‘The joke’s not funny anymore’ said Keir Starmer at a recent Prime Minister’s Questions in a judo move designed to throw Boris Johnson by using the weight of the PM’s comedy persona, which has proved so successful with voters, as a means to pin him down.
To further the point, Starmer has now used his reshuffle to assemble a team of killjoys. Yvette Cooper will shadow Priti Patel at the Home Office, Lisa Nandy will shadow Michael Gove at the Dept of Levelling Up, David Lammy will shadow Lizz Truss at FCDO with Rachel Reeves continuing to shadow Sunak at the Treasury.

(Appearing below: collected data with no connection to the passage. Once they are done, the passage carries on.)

Lemma unselect_resolved model rt res m r :
  resolved (handleUnselectValue model rt res) m r = true →
  resolved res m r = true ∧ ¬ (m = model ∧ r = rt).
Proof.
  rewrite unselect_unfold. unfold resolved. destruct (rec_get model res) as [fields|] eqn:E.
  - destruct (nonempty _); rewrite ?rec_get_set, ?rec_get_delete;
      destruct (str_eqb_spec m model) as [->|?]; try done; try tauto.
    intros [? ?]%unselected_has. rewrite E. tauto.
  - intros H. split; [done|]. intros [-> _]. by rewrite E in H.
Qed.

Lemma unselect_calls_resolved calls res m r :
  resolved (fold_left (λ res '(model, rt), handleUnselectValue model rt res) calls res) m r = true →
  resolved res m r = true ∧ (m, r) ∉ calls.
Proof.
  revert res. induction calls as [|[model rt] calls IH]; intros res; cbn [fold_left].
  - intros H. split; [done|]. by intros ?%not_elem_of_nil.
  - intros [[H Hn]%unselect_resolved Hc]%IH. split; [done|].
    intros [[= -> ->]|Hin]%elem_of_cons; [by apply Hn|done].
Qed.

(** Unchecking a column drops the values of other columns.  Afterwards no field is
    chosen for which the upstream has any value, even one that is the same as the local
    one and could not be chosen, and whichever upstream's value had been chosen. *)
Theorem uncheck_column_drops upstream filter rows res row rt v :
  row ∈ rows → rt ∈ getOrderedRatioTypes (sr_ratioTypes row) filter →
  upstream_value (sr_ratioTypes row) rt upstream = Some v →
  resolved (handleBulkUnselect upstream filter rows res) (sr_model row) rt = false.
Proof.
  intros Hrow Hrt Hv. destruct (resolved _ _ _) eqn:E; [|done].
  apply unselect_calls_resolved in E as [_ []]. unfold bulk_unselect_calls.
  apply list_elem_of_In, in_flat_map. exists row. split; [by apply list_elem_of_In|].
  apply in_map_iff. exists rt. split; [done|]. apply filter_In. split; [by apply list_elem_of_In|].
  by rewrite Hv.
Qed.

(** Two upstreams; one has the local ratio, and the other's was chosen. *)
Definition two_types : RatioTypes :=
  [("model_ratio", {| rd_current := JNull; rd_confidence := [];
                      rd_upstreams := [("north(7)", JStr SAME); ("south(8)", JNum (num_of_Z 3))] |})].

Lemma uncheck_column_drops_witness :
  let res := handleSelectValue [("gpt", two_types)] "gpt" "model_ratio" (JNum (num_of_Z 3)) "south(8)" [] in
  resolved res "gpt" "model_ratio" = true
  ∧ resolved (handleBulkUnselect "north(7)" [] (dataSource [("gpt", two_types)]) res) "gpt" "model_ratio" = false.
Proof.
  intros res. split; [reflexivity|].
  apply (uncheck_column_drops "north(7)" [] (dataSource [("gpt", two_types)]) res
    {| sr_model := "gpt"; sr_ratioTypes := two_types; sr_billingConflict := false |} "model_ratio" (JStr SAME)).
  - left.
  - left.
  - reflexivity.
Defined.

Section column.
Context (diffs : DifferencesMap) (upstream filter : jsstr).
Hypothesis named : upstream ≠ [].

(** The fields of a row that checking the column chooses. *)
Definition column_fields (types : RatioTypes) : list jsstr :=
  List.filter (selectable_field types upstream) (getOrderedRatioTypes types filter).

(** No two of them exclude each other. *)
Definition compatible (types : RatioTypes) : Prop :=
  ∀ rt rt', rt ∈ column_fields types → rt' ∈ column_fields types →
    getBillingCategory rt = CatPrice → getBillingCategory rt' ≠ CatRatio.

Lemma column_field types rt :
  rt ∈ column_fields types →
  selectable_field types upstream rt = true ∧ ∃ v, upstream_value types rt upstream = Some v
  ∧ isSelectableUpstreamValue (Some v) = true.
Proof.
  intros [_ Hs]%elem_of_filterb. split; [done|]. apply andb_prop in Hs as [_ Hs].
  destruct (selectable_some _ Hs) as [v Ev]. exists v. rewrite Ev in Hs. done.
Qed.

Lemma column_choice types model rt v :
  rec_get model diffs = Some types → selectable_field types upstream rt = true →
  preferred_choice diffs model rt v upstream = (rt, v).
Proof.
  intros Hd [Hp _]%andb_prop. apply str_eqb_eq in Hp. unfold preferred_choice. rewrite Hd.
  change (default [] (Some types)) with types.
  rewrite (proj2 (nonempty_true _) named), Hp, str_eqb_refl. done.
Qed.

Definition chosen_value (res : ResolutionsMap) (model rt : jsstr) : option json :=
  rec_get model res ≫= rec_get rt.

(** The record that choosing a field of the column gives the model. *)
Definition chosen_record (types : RatioTypes) (rt : jsstr) (v : json) (fields : record json) : record json :=
  let category := getBillingCategory rt in
  let fields := rec_set rt v (clear_conflicting category fields) in
  if is_tiered_category category then pair_tiered types rt upstream fields else fields.

Lemma column_select types model rt v res :
  rec_get model diffs = Some types → selectable_field types upstream rt = true →
  handleSelectValue diffs model rt v upstream res
  = rec_set model (chosen_record types rt v (default [] (rec_get model res))) res.
Proof.
  intros Hd Hs. unfold handleSelectValue. rewrite (column_choice types) by done. rewrite Hd.
  rewrite (proj2 (nonempty_true _) named), andb_true_r. done.
Qed.

(** Setting the pair keeps what the upstream offers. *)
Lemma pair_keeps types rt r v fields :
  upstream_value types r upstream = Some v → isSelectableUpstreamValue (Some v) = true →
  rec_get r fields = Some v → rec_get r (pair_tiered types rt upstream fields) = Some v.
Proof.
  intros Hv Hs Hg. unfold pair_tiered.
  assert (Hset : ∀ x fs, rec_get r fs = Some v →
    rec_get r (if isSelectableUpstreamValue (upstream_value types x upstream)
               then rec_set x (default JNull (upstream_value types x upstream)) fs else fs) = Some v).
  { intros x fs Hfs. destruct (isSelectableUpstreamValue (upstream_value types x upstream)); [|done]. rewrite rec_get_set.
    destruct (str_eqb_spec r x) as [->|?]; [by rewrite Hv|done]. }
  apply Hset. specialize (Hset "billing_mode" fields Hg). revert Hset.
  destruct (isSelectableUpstreamValue (upstream_value types "billing_mode" upstream)) eqn:Em; [done|].
  intros _. destruct (str_eqb rt "billing_expr"); [|done]. rewrite rec_get_set.
  destruct (str_eqb_spec r "billing_mode") as [->|?]; [by rewrite Hv, Hs in Em|done].
Qed.

Lemma chosen_keeps types rt v r w fields :
  compatible types → rt ∈ column_fields types → r ∈ column_fields types →
  upstream_value types rt upstream = Some v → upstream_value types r upstream = Some w →
  r = rt ∨ rec_get r fields = Some w → rec_get r (chosen_record types rt v fields) = Some w.
Proof.
  intros Hc Hrt Hr Hv Hw Hg. destruct (column_field _ _ Hr) as (_ & w' & Hw' & Hsel).
  rewrite Hw in Hw'. injection Hw' as <-.
  assert (Hset : rec_get r (rec_set rt v (clear_conflicting (getBillingCategory rt) fields)) = Some w).
  { rewrite rec_get_set. destruct (str_eqb_spec r rt) as [->|Hn]; [congruence|].
    destruct Hg as [?|Hg]; [done|]. rewrite clear_get, Hg. unfold kept_category.
    pose proof (Hc _ _ Hrt Hr). pose proof (Hc _ _ Hr Hrt).
    by destruct (getBillingCategory rt), (getBillingCategory r); cbn; try tauto; exfalso; auto. }
  unfold chosen_record. destruct (is_tiered_category _); [|done]. by apply pair_keeps.
Qed.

Starmer hopes this serious bunch, none of whom are renowned for taking political prisoners, will shake off the last vestiges of Corbynism and take the fight to the Tories by contrasting dour competence and professionalism with the serial calamity and outbreak of foot shooting that continues to beset the PM.
The headline story was the decision to bring Yvette Cooper back as Shadow Home Secretary, a post she has held previously, and, after a number of successful years skewering Prime Ministers and Home Secretaries, as Chair of the Home Affairs Select Committee. A proper political beast, Cooper will add weight to the Shadow Cabinet and will take a forensic approach to holding the Home Secretary to account on the detail of her words and actions. She will also exploit the exasperation that the PM has let it be known he feels over Patel’s inability to grip migration. Far from avoiding the issue for fear of upsetting red wall voters, Cooper will lean into it to frame what the problems are and why we have failed to address them. She will need to be careful, however, with a majority of just 1,276 in her Pontefract and Castleford constituency, which voted by 70% to leave the EU; many of her electorates may find Priti Patel’s hard-line messaging on migration attractive.
Rachel Reeves and Lisa Nandy have already impressed in the Treasury and Foreign briefs, respectively. They share Cooper’s no-nonsense approach to politics which was very much evidenced at the Labour conference when Starmer began to position the front bench as a team with common coherent aims and objectives. We can expect a lot more of this as Labour begin to settle on a strategy that will take them into the election with clear values buttressed by policy. David Lammy is an effective campaigner and has a high profile nationally, with experience in Government. His chairmanship of the Lammy Review into the Criminal Justice System was groundbreaking and shows just how serious a politician he has become.
But what does this mean for Labour? Firstly, this reshuffle has been positioned as Starmer rewarding merit and bringing forward the most talented performers rather than trying to find factional balance. He is now in a position of strength, and this is the team that will lead the Party into the next general election. Other appointees, including Wes Streeting at Health and Bridget Philipson, along with Reeves and Nandy, point to a generational shift for Labour. The problem for Starmer will be whether or not anyone notices.
Recent, positive poll results mean that the Labour leader can now lay claim to being a contender while the PM has been on the ropes on everything from sleaze, u-turns on social care, and Peppa Pig. While it would be unwise to underestimate Boris Johnson, it is hard to see where the political event or announcement will come that will give him back his Mojo and reunite the troops on the benches behind him. An analogy doing the rounds recently compared a potential Johnson demise with going into bankruptcy – something that happens very slowly and then very fast.
But it won’t be enough for Labour to sit back and hope that the PM will continue to make unforced errors. There is a reason why the Conservative Party is the most successful electoral machine in the world other than the Communist Party of the People’s Republic of China and they will adapt and change to their electoral advantage. Expect the unexpected.